(Records excerpted from a collection)
(** * Query builder and join resolver of dsadmin (src/QueryBuilderPage.tsx, src/QueryPage.tsx)

    Strings are JavaScript strings restricted to code units 0..255: each
    [ascii] character is read as the Latin-1 code unit of the same number.
    Numbers are IEEE-754 binary64 values, represented by [spec_float] with
    53 bits of precision and maximal exponent 1024. *)

From Stdlib Require Import ZArith Bool List String Ascii Lia.
From Stdlib Require Import Floats.SpecFloat Numbers.DecimalString.
Import ListNotations.
Open Scope string_scope.

(** ** JavaScript string primitives *)
Module JsString.

(** Characters removed by [String.prototype.trim] and matched by [\s] in a
    regular expression, restricted to code units 0..255: TAB, LF, VT, FF, CR,
    SPACE and NO-BREAK SPACE (0xA0). *)
Definition is_whitespace (c : ascii) : bool :=
  let n := nat_of_ascii c in
  ((9 <=? n) && (n <=? 13))%nat || (n =? 32)%nat || (n =? 160)%nat.

Fixpoint trim_start (s : string) : string :=
  match s with
  | EmptyString => EmptyString
  | String c s' => if is_whitespace c then trim_start s' else s
  end.

Definition trim_end (s : string) : string :=
  string_of_list_ascii (rev (list_ascii_of_string (trim_start
    (string_of_list_ascii (rev (list_ascii_of_string s)))))).

(** [s.trim()] *)
Definition trim (s : string) : string := trim_end (trim_start s).

(** [s.split(sep)] for a one-character separator: always at least one piece. *)
Fixpoint split_aux (sep : ascii) (s : string) (cur : string) : list string :=
  match s with
  | EmptyString => [cur]
  | String c s' =>
      if Ascii.eqb c sep then cur :: split_aux sep s' EmptyString
      else split_aux sep s' (cur ++ String c EmptyString)
  end.

Definition split (sep : ascii) (s : string) : list string := split_aux sep s EmptyString.

(** [xs.join(sep)] *)
Fixpoint join (sep : string) (xs : list string) : string :=
  match xs with
  | [] => EmptyString
  | [x] => x
  | x :: xs' => x ++ sep ++ join sep xs'
  end.

(** [String.prototype.toLowerCase] on code units 0..255: A-Z and
    0xC0-0xDE (except 0xD7) map to the code unit 0x20 above. *)
Definition to_lower_char (c : ascii) : ascii :=
  let n := nat_of_ascii c in
  if ((65 <=? n) && (n <=? 90))%nat || ((192 <=? n) && (n <=? 222) && negb (n =? 215))%nat
  then ascii_of_nat (n + 32) else c.

Fixpoint to_lower (s : string) : string :=
  match s with
  | EmptyString => EmptyString
  | String c s' => String (to_lower_char c) (to_lower s')
  end.

Definition is_digit (c : ascii) : bool :=
  let n := nat_of_ascii c in ((48 <=? n) && (n <=? 57))%nat.

Definition digit_value (c : ascii) : Z := Z.of_nat (nat_of_ascii c - 48).

(** Decimal rendering of a natural number. *)
Definition of_N (n : N) : string := NilEmpty.string_of_uint (N.to_uint n).

End JsString.

(** ** JavaScript numbers: [Number(string)] and [String(number)] *)
Module JsNumber.
Import JsString.
Local Open Scope Z_scope.

Definition prec : Z := 53.
Definition emax : Z := 1024.
Definition number : Type := spec_float.

Definition NaN : number := S754_nan.

(** [Number.isFinite] *)
Definition is_finite (x : number) : bool :=
  match x with S754_zero _ | S754_finite _ _ _ => true | _ => false end.

(** The Number value for the mathematical value (-1)^neg * m * 10^e,
    rounded to nearest, ties to even (with gradual underflow and overflow
    to infinity). Out-of-range exponents are cut off first: m >= 1, so
    e > 400 is above the largest double and e + digits(m) < -400 below half
    the least subnormal. *)
Definition round_decimal (neg : bool) (m : positive) (e : Z) : number :=
  if (400 <? e)%Z then S754_infinity neg
  else if (e + Z.of_nat (String.length (of_N (Npos m))) <? -400)%Z then S754_zero neg
  else if (0 <=? e)%Z then
    let z := (Zpos m * 10 ^ e)%Z in
    binary_normalize prec emax (if neg then Z.opp z else z) 0 neg
  else
    let '(mz, ez, lz) := SFdiv_core_binary prec emax (Zpos m) 0 (10 ^ (- e)) 0 in
    binary_round_aux prec emax neg mz ez lz.

(** Value of a digit in a radix (0-9, then a-z or A-Z for 10..35). *)
Definition digit_in_radix (r : Z) (c : ascii) : option Z :=
  let n := Z.of_nat (nat_of_ascii c) in
  let v := if ((48 <=? n) && (n <=? 57))%Z then n - 48
           else if ((97 <=? n) && (n <=? 122))%Z then n - 87
           else if ((65 <=? n) && (n <=? 90))%Z then n - 55
           else 99 in
  if (v <? r)%Z then Some v else None.

(** Longest prefix of digits in radix [r], accumulated onto [acc];
    returns the value, the number of digits read and the rest. *)
Fixpoint take_digits (r : Z) (l : list ascii) (acc : Z) (n : nat) : Z * nat * list ascii :=
  match l with
  | c :: l' =>
      match digit_in_radix r c with
      | Some v => take_digits r l' (acc * r + v) (S n)
      | None => (acc, n, l)
      end
  | [] => (acc, n, [])
  end.

(** StrUnsignedDecimalLiteral, the whole input: [Some (inl tt)] for
    Infinity, [Some (inr (m, e))] for the value m * 10^e. *)
Definition parse_unsigned_decimal (l : list ascii) : option (unit + (Z * Z)) :=
  if list_eq_dec ascii_dec l (list_ascii_of_string "Infinity") then Some (inl tt)
  else
    let '(ip, ni, r1) := take_digits 10 l 0 0 in
    let '(m, nf, r2) :=
      match r1 with
      | c :: r1' => if Ascii.eqb c "." then take_digits 10 r1' ip 0 else (ip, 0%nat, r1)
      | [] => (ip, 0%nat, r1)
      end in
    if (ni + nf =? 0)%nat then None
    else
      match r2 with
      | [] => Some (inr (m, - Z.of_nat nf))
      | c :: r3 =>
          if Ascii.eqb c "e" || Ascii.eqb c "E" then
            let '(neg, r4) :=
              match r3 with
              | d :: r4 => if Ascii.eqb d "-" then (true, r4)
                           else if Ascii.eqb d "+" then (false, r4) else (false, r3)
              | [] => (false, r3)
              end in
            match take_digits 10 r4 0 0 with
            | (x, S _, []) => Some (inr (m, (if neg then - x else x) - Z.of_nat nf))
            | _ => None
            end
          else None
      end.

Definition finite_of (neg : bool) (m e : Z) : number :=
  match m with
  | Zpos p => round_decimal neg p e
  | _ => S754_zero neg
  end.

(** StrNumericLiteral without its surrounding white space. *)
Definition parse_numeric_literal (l : list ascii) : number :=
  let radix_literal r rest :=
    match take_digits r rest 0 0 with
    | (v, S _, []) => finite_of false v 0
    | _ => NaN
    end in
  match l with
  | c0 :: c1 :: rest =>
      if Ascii.eqb c0 "0" && (Ascii.eqb c1 "x" || Ascii.eqb c1 "X") then radix_literal 16%Z rest
      else if Ascii.eqb c0 "0" && (Ascii.eqb c1 "o" || Ascii.eqb c1 "O") then radix_literal 8%Z rest
      else if Ascii.eqb c0 "0" && (Ascii.eqb c1 "b" || Ascii.eqb c1 "B") then radix_literal 2%Z rest
      else if Ascii.eqb c0 "-" then
        match parse_unsigned_decimal (c1 :: rest) with
        | Some (inl _) => S754_infinity true
        | Some (inr (m, e)) => finite_of true m e
        | None => NaN
        end
      else if Ascii.eqb c0 "+" then
        match parse_unsigned_decimal (c1 :: rest) with
        | Some (inl _) => S754_infinity false
        | Some (inr (m, e)) => finite_of false m e
        | None => NaN
        end
      else
        match parse_unsigned_decimal l with
        | Some (inl _) => S754_infinity false
        | Some (inr (m, e)) => finite_of false m e
        | None => NaN
        end
  | _ =>
      match parse_unsigned_decimal l with
      | Some (inl _) => S754_infinity false
      | Some (inr (m, e)) => finite_of false m e
      | None => NaN
      end
  end.

(** [Number(s)] for a string [s] (StringToNumber): white space only gives +0. *)
Definition of_string (s : string) : number :=
  match list_ascii_of_string (trim s) with
  | [] => S754_zero false
  | l => parse_numeric_literal l
  end.

(** [x === y] on numbers (IEEE equality). *)
Definition eqb (x y : number) : bool := SFeqb x y.

(** Positive value m * 2^e as a fraction num / den. *)
Definition num_den (m : positive) (e : Z) : Z * Z :=
  (Zpos m * 2 ^ Z.max e 0, 2 ^ Z.max (- e) 0).

(** 10^k <= num / den *)
Definition pow10_le (num den k : Z) : bool :=
  if 0 <=? k then 10 ^ k * den <=? num else den <=? num * 10 ^ (- k).

(** floor (log10 (num / den)), searched around a binary estimate. *)
Definition floor_log10 (num den : Z) : Z :=
  let k0 := (Z.log2 num - Z.log2 den) * 30103 / 100000 in
  match List.find (pow10_le num den) [k0 + 2; k0 + 1; k0; k0 - 1; k0 - 2; k0 - 3] with
  | Some k => k
  | None => k0 - 3
  end.

(** num / (den * 10^p) as a fraction. *)
Definition scaled (num den p : Z) : Z * Z :=
  if 0 <=? p then (num, den * 10 ^ p) else (num * 10 ^ (- p), den).

(** |s * 10^p - num / den| as a fraction. *)
Definition distance (num den s p : Z) : Z * Z :=
  let '(a, b) := scaled num den p in (Z.abs (s * b - a), b).

(** Candidates (s, p) with k digits whose value s * 10^p is rounded to x. *)
Definition candidates (x : number) (num den k : Z) : list (Z * Z) :=
  let e10 := floor_log10 num den in
  let at_p p := let '(a, b) := scaled num den p in [(a / b, p); (a / b + 1, p)] in
  List.filter
    (fun '(s, p) =>
       (10 ^ (k - 1) <=? s) && (s <? 10 ^ k) &&
       eqb (round_decimal false (Z.to_pos s) p) x)
    (at_p (e10 - k + 2) ++ at_p (e10 - k + 1) ++ at_p (e10 - k)).

(** The candidate closest to num / den (the first one on a tie). *)
Definition closest (num den : Z) (l : list (Z * Z)) : option (Z * Z) :=
  List.fold_left
    (fun best c =>
       match best with
       | None => Some c
       | Some b =>
           let '(d1, q1) := distance num den (fst c) (snd c) in
           let '(d2, q2) := distance num den (fst b) (snd b) in
           if d1 * q2 <? d2 * q1 then Some c else best
       end) l None.

(** Shortest decimal digits s and exponent p with s * 10^p rounding to x. *)
Fixpoint shortest (fuel : nat) (x : number) (num den k : Z) : option (Z * Z) :=
  match fuel with
  | O => None
  | S f =>
      match closest num den (candidates x num den k) with
      | Some c => Some c
      | None => shortest f x num den (k + 1)
      end
  end.

Fixpoint zeros (n : nat) : string :=
  match n with O => EmptyString | S n' => String "0" (zeros n') end.

(** Layout of Number::toString for digits [ds] (k of them) and
    decimal point position n. *)
Definition layout (ds : string) (n : Z) : string :=
  let k := Z.of_nat (String.length ds) in
  let exp_part :=
    "e" ++ (if n - 1 <? 0 then "-" else "+") ++ of_N (Z.abs_N (n - 1)) in
  if (k <=? n) && (n <=? 21) then ds ++ zeros (Z.to_nat (n - k))
  else if (0 <? n) && (n <=? 21) then
    substring 0 (Z.to_nat n) ds ++ "." ++ substring (Z.to_nat n) (Z.to_nat (k - n)) ds
  else if (-6 <? n) && (n <=? 0) then "0." ++ zeros (Z.to_nat (- n)) ++ ds
  else if k =? 1 then ds ++ exp_part
  else substring 0 1 ds ++ "." ++ substring 1 (Z.to_nat (k - 1)) ds ++ exp_part.

(** [String(x)] for a number x (Number::toString with radix 10). *)
Definition to_string (x : number) : string :=
  match x with
  | S754_nan => "NaN"
  | S754_zero _ => "0"
  | S754_infinity neg => if neg then "-Infinity" else "Infinity"
  | S754_finite neg m e =>
      let '(num, den) := num_den m e in
      let sign := if neg then "-" else "" in
      match shortest 17 (S754_finite false m e) num den 1 with
      | Some (s, p) =>
          let ds := of_N (Z.to_N s) in
          sign ++ layout ds (p + Z.of_nat (String.length ds))
      | None => sign
      end
  end.

(** [a + b], [a / b] and [a < b] on numbers. *)
Definition add (x y : number) : number := SFadd prec emax x y.
Definition div (x y : number) : number := SFdiv prec emax x y.
Definition ltb (x y : number) : bool := SFltb x y.

(** The Number value of a natural number. *)
Definition of_nat (n : nat) : number := finite_of false (Z.of_nat n) 0.

End JsNumber.

(** ** Data model (src/api.ts, as used by the pages) *)

Record PartitionId := { projectId : string; namespaceId : option string }.
Record PathElement := { kind : string; id : option string; name : option string }.
Record Key := { partitionId : PartitionId; path : list PathElement }.

(** A property value on the wire: exactly one of the [...Value] fields. *)
Inductive PropertyValue : Type :=
| nullValue
| booleanValue (b : bool)
| integerValue (s : string)
| doubleValue (d : JsNumber.number)
| timestampValue (s : string)
| keyValue (k : Key)
| stringValue (s : string)
| blobValue (s : string)
| geoPointValue (latitude longitude : option JsNumber.number)
| arrayValue (values : option (list PropertyValue))
| entityValue (properties : list (string * PropertyValue)).

(** A property map (a JavaScript object) as an association list; reading a
    name not present gives [None] ([undefined]). Names inherited from
    [Object.prototype] read as functions, which carry no [...Value] field, so
    every use in the code treats them as absent. *)
Definition Properties := list (string * PropertyValue).

Fixpoint lookup (name : string) (m : Properties) : option PropertyValue :=
  match m with
  | [] => None
  | (n, v) :: m' => if String.eqb n name then Some v else lookup name m'
  end.

(** [m[name] = v]: overwrite in place, or add at the end. *)
Fixpoint set_prop (name : string) (v : PropertyValue) (m : Properties) : Properties :=
  match m with
  | [] => [(name, v)]
  | (n, w) :: m' => if String.eqb n name then (n, v) :: m' else (n, w) :: set_prop name v m'
  end.

Record Entity := { key : Key; properties : option Properties }.

(** Thrown errors: [throw new Error(msg)]. *)
Inductive result (A : Type) : Type :=
| Ok (a : A)
| Err (msg : string).
Arguments Ok {A} a.
Arguments Err {A} msg.

Definition bind {A B} (m : result A) (k : A -> result B) : result B :=
  match m with Ok a => k a | Err e => Err e end.
Notation "'let*' x ':=' m 'in' k" := (bind m (fun x => k))
  (at level 200, x name, m at level 100, k at level 200).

▸ **ABOUT THIS EXERCISE**
Examine the entries and report how many of their lines contain the string "rounded", giving no more than the number.

▸ **SOLVED EXERCISE**
2